_What is needed_
Copy the listing below line for line, from its opening line to the one with "Ret (Z.of_nat (length", both included; stop there.

_The data_
Lemma reads_never_increase :
  forall (calls : list stream_call) (w : drwav U) (rd : drwav_read_proc U),
    onRead w = Some rd ->
    returns_at_most_requested rd ->
    0 < bytesPerSample w ->
    0 <= bytesRemaining w <= SIZE_MAX ->
    Forall call_in_range calls ->
    exists ws,
      run_calls (Some w) calls = Ret (map Some ws)
      /\ non_increasing (map bytesRemaining (w :: ws))
      /\ Forall (fun w' => same_decoder w w'
                           /\ 0 <= bytesRemaining w' <= bytesRemaining w) ws.
Proof.
  induction calls as [|c calls IH]; intros w rd Hrd Hwb Hbps Hrem Hcalls.
  - exists []. repeat split; constructor.
  - inversion Hcalls as [|? ? Hc Hrest]; subst.
    destruct (do_call_step w rd c Hrd Hwb Hbps Hrem Hc)
      as (n & buf' & w' & Hcall & [Hrd' Hbps'] & Hrem').
    destruct (IH w' rd) as (ws & Hrun & Hmono & Hbound); try assumption.
    + now rewrite Hrd'.
    + now rewrite Hbps'.
    + lia.
    + exists (w' :: ws). simpl. rewrite Hcall, bind_ret, Hrun, bind_ret.
      split; [reflexivity|split].
      * split; [lia|exact Hmono].
      * constructor; [split; [split; assumption|lia]|].
        eapply Forall_impl; [|exact Hbound]. cbv beta.
        intros w'' [[Hrd'' Hbps''] Hrem'']. unfold same_decoder.
        rewrite Hrd'', Hbps''. repeat split; try assumption; lia.
Qed.

(** A raw read over a well-behaved source: the request is clamped to
    [bytesRemaining], which then drops by the bytes delivered. *)
Lemma drwav_read_raw_clamps (w : drwav U) (rd : drwav_read_proc U)
      (buf : list byte) (bytesToRead : Z) :
  onRead w = Some rd ->
  returns_at_most_requested rd ->
  0 <= bytesRemaining w <= SIZE_MAX ->
  0 < bytesToRead <= SIZE_MAX ->
  drwav_read_raw (Some w) (Some buf) bytesToRead
  = let '(data, u) := rd (pUserData w) (Z.min bytesToRead (bytesRemaining w)) in
    Ret (Z.of_nat (length data), Some (overwrite buf data),
         Some (with_stream w u (bytesRemaining w - Z.of_nat (length data)))).
Proof.
  intros Hrd Hwb Hrem Hn.
  rewrite (drwav_read_raw_unfold w rd) by (try assumption; lia).
  unfold raw_request.
  pose proof (Hwb (pUserData w) (Z.min bytesToRead (bytesRemaining w))) as Hlen.
  destruct (rd (pUserData w) (Z.min bytesToRead (bytesRemaining w))) as [data u].
  cbn [fst] in Hlen. specialize (Hlen ltac:(lia)).
  assert (Hcount : returned_count data = Z.of_nat (length data)).
  { unfold returned_count. apply to_size_t_small. lia. }
  rewrite Hcount, to_uint64_small by lia. reflexivity.
Qed.

End Stream.

(** ** Seeking *)

(** The magnitudes [offset32] the loops hand to the relative seek for a
    distance of [offset] bytes. *)
Fixpoint chunks_of (fuel : nat) (offset : Z) : list Z :=
  match fuel with
  | O => []
  | S fuel' =>
      if offset >? 0
      then Z.min offset INT_MAX :: chunks_of fuel' (offset - Z.min offset INT_MAX)
      else []
  end.

Definition seek_chunks (offset : Z) : list Z :=
  chunks_of (Z.to_nat (offset / INT_MAX) + 1) offset.

(** The relative offsets of a seek by the signed distance [delta]. *)
Definition signed_steps (delta : Z) : list Z :=
  if 0 <? delta then seek_chunks delta else map Z.opp (seek_chunks (- delta)).

Definition sum (l : list Z) : Z := fold_right Z.add 0 l.

Lemma chunks_of_spec (fuel : nat) :
  forall offset,
    0 <= offset <= Z.of_nat fuel * INT_MAX ->
    Forall (fun c => 0 < c <= INT_MAX) (chunks_of fuel offset)
    /\ sum (chunks_of fuel offset) = offset.
Proof.
  induction fuel as [|fuel IH]; intros offset H.
  - simpl. split; [constructor|]. simpl in H. lia.
  - cbn [chunks_of]. rewrite Nat2Z.inj_succ in H.
    destruct (Z.gtb_spec offset 0) as [Hpos|Hle].
    + destruct (IH (offset - Z.min offset INT_MAX)) as [Hall Hsum];
        [unfold INT_MAX in *; lia|].
      split; [constructor; [unfold INT_MAX; lia|exact Hall]|].
      unfold sum in *. cbn [fold_right]. rewrite Hsum. lia.
    + split; [constructor|]. unfold sum. simpl. lia.
Qed.

Lemma seek_chunks_spec (offset : Z) :
  0 <= offset ->
  Forall (fun c => 0 < c <= INT_MAX) (seek_chunks offset)
  /\ sum (seek_chunks offset) = offset.
Proof.
  intros H. apply chunks_of_spec. split; [lia|].
  assert (0 <= offset / INT_MAX) by (apply Z.div_pos; unfold INT_MAX; lia).
  pose proof (Z.mod_pos_bound offset INT_MAX ltac:(unfold INT_MAX; lia)).
  pose proof (Z.div_mod offset INT_MAX ltac:(unfold INT_MAX; lia)).
  unfold INT_MAX in *. lia.
Qed.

_Exercise result_
Lemma reads_never_increase :
  forall (calls : list stream_call) (w : drwav U) (rd : drwav_read_proc U),
    onRead w = Some rd ->
    returns_at_most_requested rd ->
    0 < bytesPerSample w ->
    0 <= bytesRemaining w <= SIZE_MAX ->
    Forall call_in_range calls ->
    exists ws,
      run_calls (Some w) calls = Ret (map Some ws)
      /\ non_increasing (map bytesRemaining (w :: ws))
      /\ Forall (fun w' => same_decoder w w'
                           /\ 0 <= bytesRemaining w' <= bytesRemaining w) ws.
Proof.
  induction calls as [|c calls IH]; intros w rd Hrd Hwb Hbps Hrem Hcalls.
  - exists []. repeat split; constructor.
  - inversion Hcalls as [|? ? Hc Hrest]; subst.
    destruct (do_call_step w rd c Hrd Hwb Hbps Hrem Hc)
      as (n & buf' & w' & Hcall & [Hrd' Hbps'] & Hrem').
    destruct (IH w' rd) as (ws & Hrun & Hmono & Hbound); try assumption.
    + now rewrite Hrd'.
    + now rewrite Hbps'.
    + lia.
    + exists (w' :: ws). simpl. rewrite Hcall, bind_ret, Hrun, bind_ret.
      split; [reflexivity|split].
      * split; [lia|exact Hmono].
      * constructor; [split; [split; assumption|lia]|].
        eapply Forall_impl; [|exact Hbound]. cbv beta.
        intros w'' [[Hrd'' Hbps''] Hrem'']. unfold same_decoder.
        rewrite Hrd'', Hbps''. repeat split; try assumption; lia.
Qed.

(** A raw read over a well-behaved source: the request is clamped to
    [bytesRemaining], which then drops by the bytes delivered. *)
Lemma drwav_read_raw_clamps (w : drwav U) (rd : drwav_read_proc U)
      (buf : list byte) (bytesToRead : Z) :
  onRead w = Some rd ->
  returns_at_most_requested rd ->
  0 <= bytesRemaining w <= SIZE_MAX ->
  0 < bytesToRead <= SIZE_MAX ->
  drwav_read_raw (Some w) (Some buf) bytesToRead
  = let '(data, u) := rd (pUserData w) (Z.min bytesToRead (bytesRemaining w)) in
    Ret (Z.of_nat (length data), Some (overwrite buf data),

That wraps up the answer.